Saved data entries
- - - - -

Lemma restore_legs_same legs e :
  mm_sent (foldl restore_leg e legs) = mm_sent e ∧ mm_lineage (foldl restore_leg e legs) = mm_lineage e ∧
  mm_next_order_seq (foldl restore_leg e legs) = mm_next_order_seq e ∧
  mm_instruments (foldl restore_leg e legs) = mm_instruments e.
Proof. revert e. induction legs as [|l legs IH]; intros e; [done|]. apply (IH (restore_leg e l)). Qed.

(** The engine of a process that hands back, underlying by underlying, the legs of the
    recovered books and the floors of their order counters. *)
Definition maker_boot (lineage : LineageId) (quoter : Quoter) (recovered : list (list RecoveredMmLeg * Z)) :
    MarketMakerEngine :=
  foldl (λ e r, restore_recovered_producer r.1 r.2 e) (MarketMakerEngine_new lineage quoter) recovered.

Definition recovered_legs (recovered : list (list RecoveredMmLeg * Z)) : list RecoveredMmLeg :=
  concat recovered.*1.
Definition recovered_ids (recovered : list (list RecoveredMmLeg * Z)) : list VenueOrderId :=
  rm_order_id <$> recovered_legs recovered.

(** What recovery hands back: at most one leg on each side of an instrument, each with an id
    of this lineage below the floor that comes with it, and its own underlying. *)
Record recovery_ok (lineage : LineageId) (recovered : list (list RecoveredMmLeg * Z)) : Prop := {
  ro_ids : NoDup (recovered_ids recovered);
  ro_legs : NoDup (leg_of <$> recovered_legs recovered);
  ro_underlying : Forall (λ l, ∃ parsed, parse_symbol (rm_symbol l) = Ok parsed ∧
    ps_underlying parsed = rm_underlying l) (recovered_legs recovered);
  ro_floors : Forall (λ r, Forall (λ l, minted_below lineage r.2 (rm_order_id l)) r.1) recovered;
}.
(* ===== verification/Config.v ===== *)
(** The layered configuration ([src/src/config.rs]): defaults, file, environment and command line
    merged field by field, validated, and rendered without its secrets. *)

From Stdlib Require Import Ascii.
From S2P Require Export Seed.

(** ** Layers *)

Record RawConfig := {
  raw_http_addr : option string; raw_fix_addr : option string; raw_fix_enabled : option string;
  raw_fix_connection_cap : option string; raw_fix_mailbox_depth : option string;
  raw_fix_max_frame_bytes : option string; raw_fix_idle_timeout_secs : option string;
  raw_fix_logon_timeout_secs : option string; raw_fix_max_heart_bt_int_secs : option string;
  raw_database_url : option string; raw_db_pool_max_connections : option string;
  raw_db_slow_acquire_ms : option string; raw_clock : option string;
  raw_clock_multiplier : option string; raw_clock_step_interval_ms : option string;
  raw_expiry_time : option string; raw_settlement_time : option string;
  raw_seed : option string; raw_bootstrap_secret : option string;
  raw_log_format : option string }.

Definition RawConfig_default : RawConfig :=
  {| raw_http_addr := None; raw_fix_addr := None; raw_fix_enabled := None;
     raw_fix_connection_cap := None; raw_fix_mailbox_depth := None;
     raw_fix_max_frame_bytes := None; raw_fix_idle_timeout_secs := None;
     raw_fix_logon_timeout_secs := None; raw_fix_max_heart_bt_int_secs := None;
     raw_database_url := None; raw_db_pool_max_connections := None;
     raw_db_slow_acquire_ms := None; raw_clock := None; raw_clock_multiplier := None;
     raw_clock_step_interval_ms := None; raw_expiry_time := None; raw_settlement_time := None;
     raw_seed := None; raw_bootstrap_secret := None; raw_log_format := None |}.

Definition bool_display (b : bool) : string := if b then "true" else "false".
(* ===== verification/SimulatorProps.v ===== *)
(** What the simulator promises: its loop returns, a published price is one admitted step on its
    way to its actor, the market maker moves only with journaled steps, and a synthesized
    chain is a grid of valid contracts. *)

From S2P Require Export Simulator ReplayProps.
From S2P Require Import MarketMakerProps ConfigSample SampleBook BootProps VenueSample.

(** ** The walk *)

(** Documented behaviour of the generators: a path of the requested length. *)
Class WalkLaws `{WalkLib} : Prop := {
  geometric_length dt drift vol size start entropy l :
    geometric_brownian dt drift vol size start entropy = Ok l → Z.of_nat (length l) = size;
  reverting_length dt vol speed mean size start entropy l :
    mean_reverting dt vol speed mean size start entropy = Ok l → Z.of_nat (length l) = size;
  jump_length dt drift vol intensity jmean jvol size start entropy l :
    jump_diffusion dt drift vol intensity jmean jvol size start entropy = Ok l →
    Z.of_nat (length l) = size;
}.

Lemma prices_to_cents_ok prices path :
  prices_to_cents prices = Ok path →
  length path = length prices ∧ Forall2 (λ p c, dollars_to_cents p = Ok c) prices path.
Proof.
  revert path. induction prices as [|p prices IH]; intros path; cbn; [by intros [= <-]|].
  intros (c & Hc & H)%bind_Ok. apply bind_Ok in H as (rest & Hr & [= <-]).
  apply IH in Hr as [Hl Hf]. split; [cbn; lia|]. by constructor.
Qed.

Lemma dollars_to_cents_ok dollars c :
  dollars_to_cents dollars = Ok c →
  f64_is_finite dollars = true ∧ f64_ltb dollars 0 = false ∧ has_ty u64 c.
Proof.
  unfold dollars_to_cents. destruct (f64_is_finite dollars); [|done].
  destruct (f64_ltb dollars 0); [done|]. cbn [negb orb].
  destruct (f64_contains _ _ _); [|done]. cbn [negb]. intros [= <-].
  split_and!; [done..|]. apply f64_as_range. unfold_int. lia.
Qed.

Section walk.
Context `{WalkLib, !WalkLaws, ConfigLib}.

Lemma generate_path_length walk from drift vol step_ms size entropy path :
  generate_path walk from drift vol step_ms size entropy = Ok path →
  Z.of_nat (length path) = Z.max size MIN_PATH_STEPS.
Proof.
  unfold generate_path. intros (dt & _ & Hg)%bind_Ok.
  apply bind_Ok in Hg as (dr & _ & Hg). apply bind_Ok in Hg as (v & _ & Hg).
  apply bind_Ok in Hg as (mean & _ & Hg). apply bind_Ok in Hg as (w & Hw & Hg).
  apply bind_Ok in Hg as (prices & Hp & Hg). apply prices_to_cents_ok in Hg as [-> _].
  destruct walk; cbn in Hw.
  - injection Hw as <-. destruct (geometric_brownian _ _ _ _ _ _) eqn:E; [|done].
    injection Hp as <-. by eapply geometric_length.
  - apply bind_Ok in Hw as (speed & _ & [= <-]).
    destruct (mean_reverting _ _ _ _ _ _ _) eqn:E; [|done]. injection Hp as <-.
    by eapply reverting_length.
  - apply bind_Ok in Hw as (i & _ & Hw). apply bind_Ok in Hw as (jm & _ & Hw).
    apply bind_Ok in Hw as (jv & _ & [= <-]).
    destruct (jump_diffusion _ _ _ _ _ _ _ _ _) eqn:E; [|done]. injection Hp as <-.
    by eapply jump_length.
Qed.
End walk.

(** ** The loop of [next_price] *)

Section loop.
Context {K : Type} `{!StepSink K, !WalkLib, !WalkLaws, !ConfigLib}.
Implicit Types s : PriceSimulator K.

(** The reference: a dormant or unknown asset has no price; a path serves its next one; an
    exhausted path is replaced, from the last price, by one that serves its first, or, if the
    walk fails, the asset goes dormant. *)
Definition next_price_spec (underlying : string) s : PriceSimulator K * option Cents :=
  match ps_assets s !! underlying with
  | None => (s, None)
  | Some a =>
      if at_dormant a then (s, None)
      else
        let with_asset a draws := with_assets (<[underlying := a]> (ps_assets s)) draws s in
        match at_path a !! Z.to_nat (at_cursor a), checked_add usize (at_cursor a) 1 with
        | Some price, Some next =>
            (with_asset (set_current price (set_cursor next a)) (ps_draws s), Some price)
        | _, _ =>
            match asset_path (ps_config s) (at_config a) (at_current a) (ps_draws s) with
            | Err _ => (with_asset (set_dormant a) (ps_draws s + 1), None)
            | Ok path =>
                match path with
                | [] => (s, None)
                | price :: _ =>
                    (with_asset (set_current price (set_cursor 1 (set_path path a)))
                       (ps_draws s + 1), Some price)
                end
            end
        end
  end.

(** The price loop returns.  [next_price] takes its lock at most twice, whatever state the
    simulator is in, and does what its reference says: it serves the path in order, and past
    its end continues from the last price on a fresh path, or leaves the asset dormant. *)
Theorem next_price_returns fuel underlying s :
  next_price (2 + fuel) underlying s = Some (next_price_spec underlying s).
Proof.
  unfold next_price_spec. cbn [Nat.add next_price]. unfold serve at 1.
  destruct (ps_assets s !! underlying) as [a|] eqn:Ha; [|done].
  destruct (at_dormant a) eqn:Hd; [done|].
  assert (match regenerate underlying s with
    | (s, false) => Some (s, None)
    | (s, true) =>
        match serve underlying s with
        | (s, Gone) => Some (s, None)
        | (s, Exhausted) =>
            match regenerate underlying s with
            | (s, true) => next_price fuel underlying s
            | (s, false) => Some (s, None)
            end
        | (s, Price price) => Some (s, Some price)
        end
    end = Some (match asset_path (ps_config s) (at_config a) (at_current a) (ps_draws s) with
       | Err _ => (with_assets (<[underlying := set_dormant a]> (ps_assets s)) (ps_draws s + 1) s, None)
       | Ok path =>
           match path with
           | [] => (s, None)
           | price :: _ =>
               (with_assets (<[underlying := set_current price (set_cursor 1 (set_path path a))]>
                  (ps_assets s)) (ps_draws s + 1) s, Some price)
           end
       end)) as Hregen.
  { unfold regenerate at 1. rewrite Ha.
    destruct (asset_path _ _ _ _) as [path|e] eqn:Hp; [|done].
    apply generate_path_length in Hp. unfold MIN_PATH_STEPS in Hp.
    destruct path as [|price path]; [cbn in Hp; lia|].
    unfold serve, with_assets. cbn [ps_assets ps_draws ps_sink ps_config ps_published ps_clock ps_stopped].
    rewrite lookup_insert_eq. cbn [at_dormant set_path at_path at_cursor].
    change ((price :: path) !! Z.to_nat 0) with (Some price).
    change (checked_add usize 0 1) with (Some 1). cbv beta iota zeta.
    by rewrite insert_insert_eq. }
  destruct (at_path a !! Z.to_nat (at_cursor a)) as [price|]; [|exact Hregen].
  destruct (checked_add usize (at_cursor a) 1); [done|exact Hregen].
Qed.
End loop.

- - - - -

Task statement
Above are the records. Copy the lines beginning at the one that has "apply bind_Ok in Hw as (jv & _ & [= <-])." and ending with the one that has "Theorem next_price_returns fuel", unchanged.

Result below
    apply bind_Ok in Hw as (jv & _ & [= <-]).
    destruct (jump_diffusion _ _ _ _ _ _ _ _ _) eqn:E; [|done]. injection Hp as <-.
    by eapply jump_length.
Qed.
End walk.

(** ** The loop of [next_price] *)

Section loop.
Context {K : Type} `{!StepSink K, !WalkLib, !WalkLaws, !ConfigLib}.
Implicit Types s : PriceSimulator K.

(** The reference: a dormant or unknown asset has no price; a path serves its next one; an
    exhausted path is replaced, from the last price, by one that serves its first, or, if the
    walk fails, the asset goes dormant. *)
Definition next_price_spec (underlying : string) s : PriceSimulator K * option Cents :=
  match ps_assets s !! underlying with
  | None => (s, None)
  | Some a =>
      if at_dormant a then (s, None)
      else
        let with_asset a draws := with_assets (<[underlying := a]> (ps_assets s)) draws s in
        match at_path a !! Z.to_nat (at_cursor a), checked_add usize (at_cursor a) 1 with
        | Some price, Some next =>
            (with_asset (set_current price (set_cursor next a)) (ps_draws s), Some price)
        | _, _ =>
            match asset_path (ps_config s) (at_config a) (at_current a) (ps_draws s) with
            | Err _ => (with_asset (set_dormant a) (ps_draws s + 1), None)
            | Ok path =>
                match path with
                | [] => (s, None)
                | price :: _ =>
                    (with_asset (set_current price (set_cursor 1 (set_path path a)))
                       (ps_draws s + 1), Some price)
                end
            end
        end
  end.

(** The price loop returns.  [next_price] takes its lock at most twice, whatever state the
    simulator is in, and does what its reference says: it serves the path in order, and past
    its end continues from the last price on a fresh path, or leaves the asset dormant. *)
Theorem next_price_returns fuel underlying s :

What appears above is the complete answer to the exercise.